The problem: Please set down only the lines that run from the one containing "n => RExit n w" to the end of the listing below, exactly as written.

Recorded data:
(* ===== verification/Uprog.v ===== *)
(** * User programs

    A user program (user/user.h) is a computation that makes system calls: a tree
    whose nodes are the calls and whose branches are what the kernel may answer.
    What answers them is a parameter, a [kernel]: a function from the state of the
    world and a call to the result and the next state. *)

From S2P Require Import Prelude.

(** struct stat (kernel/stat.h). *)

Record stat := mk_stat {
  st_dev : Z;
  st_ino : Z;
  st_type : Z;
  st_nlink : Z;
  st_size : Z;
}.

(** The tables that psinfo and cinfo fill in (user/user.h); a name is an array of
    characters. *)

Record proc_info := mk_proc_info {
  pi_pid : Z;
  pi_vpid : Z;
  pi_mem : Z;
  pi_name : list Z;
  pi_parent : list Z;
  pi_container : list Z;
}.

Record container_info := mk_container_info {
  ci_name : list Z;
  ci_state : list Z;
  ci_current_container : Z;
  ci_numproc : Z;
  ci_maxproc : Z;
  ci_memused : Z;
  ci_memlimit : Z;
  ci_diskused : Z;
  ci_disklimit : Z;
  ci_root : list Z;
  ci_ptable : list proc_info;
}.

Definition T_DIR : Z := 1.
Definition T_FILE : Z := 2.

(** kernel/fcntl.h *)

Definition O_RDONLY : Z := 0x000.
Definition O_WRONLY : Z := 0x001.
Definition O_RDWR : Z := 0x002.
Definition O_CREATE : Z := 0x200.

(** ** The system calls

    A string is the list of its characters, without the closing NUL.  A call that
    stores through a pointer returns what it stores.  A few programs also pass pointers
    of their own making, call the allocator of umalloc.c, or access memory at an
    address; these are questions to the world as well, and an access that is not allowed
    has no answer. *)

Inductive sys : Type -> Type :=
| Sfork : sys Z
| Swait : sys (Z * Z)                                (* the status is stored *)
| Spipe : sys (Z * (Z * Z))
| Swrite (fd : Z) (bs : list Z) : sys Z
| Sread (fd n : Z) : sys (Z * list Z)
| Sclose (fd : Z) : sys Z
| Skill (pid : Z) : sys Z
| Sexec (path : list Z) (argv : list (list Z)) : sys Z
| Sopen (path : list Z) (mode : Z) : sys Z
| Smknod (path : list Z) (major minor : Z) : sys Z
| Sunlink (path : list Z) : sys Z
| Sfstat (fd : Z) : sys (Z * stat)
| Slink (old new : list Z) : sys Z
| Smkdir (path : list Z) : sys Z
| Schdir (path : list Z) : sys Z
| Sdup (fd : Z) : sys Z
| Ssbrk (n : Z) : sys Z
| Ssleep (n : Z) : sys Z
| Straceon : sys Z
| Ssuspend (pid fd : Z) : sys Z
| Sresume (path : list Z) : sys Z
| Scinit (name root : list Z) (maxproc maxpage maxdisk : Z) : sys Z
| Scpause (name : list Z) : sys Z
| Scresume (name : list Z) : sys Z
| Scstop (name : list Z) : sys Z
| Sgetpid : sys Z
| Spsinfo : sys (Z * list proc_info)
| Scinfo : sys (Z * list container_info)
| Swrite_at (fd p n : Z) : sys Z
| Sread_at (fd p n : Z) : sys Z
| Spipe_at (p : Z) : sys Z
| Slink_at (old : list Z) (p : Z) : sys Z
| Sexec_at (path : list Z + Z) (argv : list Z) : sys Z
| Smalloc (n : Z) : sys Z
| Sfree (p : Z) : sys unit
| Sload (n : nat) (a : Z) : sys (option Z)
| Sstore (n : nat) (a v : Z) : sys (option unit).

(** ** Programs *)

Inductive prog (A : Type) : Type :=
| Done (a : A)
| Exit (status : Z)                             (* exit(status) *)
| Crash                                         (* undefined behaviour *)
| More                                          (* the bound of a loop is used up *)
| Sys {R : Type} (c : sys R) (k : R -> prog A).

#[global] Arguments Done {A} a.
#[global] Arguments Exit {A} status.
#[global] Arguments Crash {A}.
#[global] Arguments More {A}.
#[global] Arguments Sys {A R} c k.

Fixpoint pbind {A B} (p : prog A) (f : A -> prog B) : prog B :=
  match p with
  | Done a => f a
  | Exit n => Exit n
  | Crash => Crash
  | More => More
  | Sys c k => Sys c (fun r => pbind (k r) f)
  end.

Declare Scope prog_scope.
Delimit Scope prog_scope with P.

Notation "x <- m ;; k" := (pbind m (fun x => k))
  (at level 100, m at next level, right associativity) : prog_scope.
Notation "m ;; k" := (pbind m (fun _ => k))
  (at level 100, k at level 200, right associativity) : prog_scope.

Definition sys_call {R} (c : sys R) : prog R := Sys c Done.

(** An access that is not allowed ends the program: usertrap kills it, with status -1. *)

Definition load_at (n : nat) (a : Z) : prog Z :=
  Sys (Sload n a) (fun r => match r with Some v => Done v | None => Exit (-1) end).

Definition store_at (n : nat) (a v : Z) : prog unit :=
  Sys (Sstore n a v) (fun r => match r with Some _ => Done tt | None => Exit (-1) end).

(** [for(x in l) body] *)

Fixpoint pfor {A} (l : list A) (body : A -> prog unit) : prog unit :=
  match l with
  | [] => Done tt
  | x :: l' => pbind (body x) (fun _ => pfor l' body)
  end.

(** [for(;;) body], at most [fuel] times: a program that reads a file needs one
    round for each time that [read] returns data, and a last one. *)

Fixpoint ploop {X R} (fuel : nat) (body : X -> prog (X + R)) (x : X) : prog R :=
  match fuel with
  | O => More
  | S n => pbind (body x) (fun r => match r with inl x' => ploop n body x' | inr v => Done v end)
  end.

(** ** Running a program *)

Section Run.
Context {W : Type}.

Definition kernel : Type := forall R, sys R -> W -> R * W.

Inductive result (A : Type) : Type :=
| RDone (a : A) (w : W)
| RExit (status : Z) (w : W)
| RCrash
| RMore (w : W).

#[global] Arguments RDone {A} a w.
#[global] Arguments RExit {A} status w.
#[global] Arguments RCrash {A}.
#[global] Arguments RMore {A} w.

Fixpoint prun {A} (h : kernel) (p : prog A) (w : W) : result A :=
  match p with
  | Done a => RDone a w
  | Exit n => RExit n w
  | Crash => RCrash
  | More => RMore w
  | Sys c k => let '(r, w') := h _ c w in prun h (k r) w'
  end.

Lemma prun_bind {A B} (h : kernel) (p : prog A) (f : A -> prog B) w :
  prun h (pbind p f) w =
    match prun h p w with
    | RDone a w' => prun h (f a) w'
    | RExit n w' => RExit n w'
    | RCrash => RCrash
    | RMore w' => RMore w'
    end.
Proof.
  revert w. induction p as [a|n| | |R c k IH]; intros w; simpl; try done.
  destruct (h R c w) as [r w']. apply IH.
Qed.

Lemma prun_bind_Done {A B} (h : kernel) (p : prog A) (f : A -> prog B) w a w' :
  prun h p w = RDone a w' -> prun h (pbind p f) w = prun h (f a) w'.
Proof. intros H. by rewrite prun_bind, H. Qed.

Lemma prun_call {A R} (h : kernel) (c : sys R) (f : R -> prog A) w r w' :
  h R c w = (r, w') -> prun h (pbind (sys_call c) f) w = prun h (f r) w'.
Proof. intros H. simpl. by rewrite H. Qed.

End Run.

#[global] Arguments kernel W : clear implicits.
#[global] Arguments result W A : clear implicits.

Exercise result:
  | Exit n => RExit n w
  | Crash => RCrash
  | More => RMore w
  | Sys c k => let '(r, w') := h _ c w in prun h (k r) w'
  end.

Lemma prun_bind {A B} (h : kernel) (p : prog A) (f : A -> prog B) w :
  prun h (pbind p f) w =
    match prun h p w with
    | RDone a w' => prun h (f a) w'
    | RExit n w' => RExit n w'
    | RCrash => RCrash
    | RMore w' => RMore w'
    end.
Proof.
  revert w. induction p as [a|n| | |R c k IH]; intros w; simpl; try done.
  destruct (h R c w) as [r w']. apply IH.
Qed.

Lemma prun_bind_Done {A B} (h : kernel) (p : prog A) (f : A -> prog B) w a w' :
  prun h p w = RDone a w' -> prun h (pbind p f) w = prun h (f a) w'.
Proof. intros H. by rewrite prun_bind, H. Qed.

Lemma prun_call {A R} (h : kernel) (c : sys R) (f : R -> prog A) w r w' :
  h R c w = (r, w') -> prun h (pbind (sys_call c) f) w = prun h (f r) w'.
Proof. intros H. simpl. by rewrite H. Qed.

End Run.

#[global] Arguments kernel W : clear implicits.
#[global] Arguments result W A : clear implicits.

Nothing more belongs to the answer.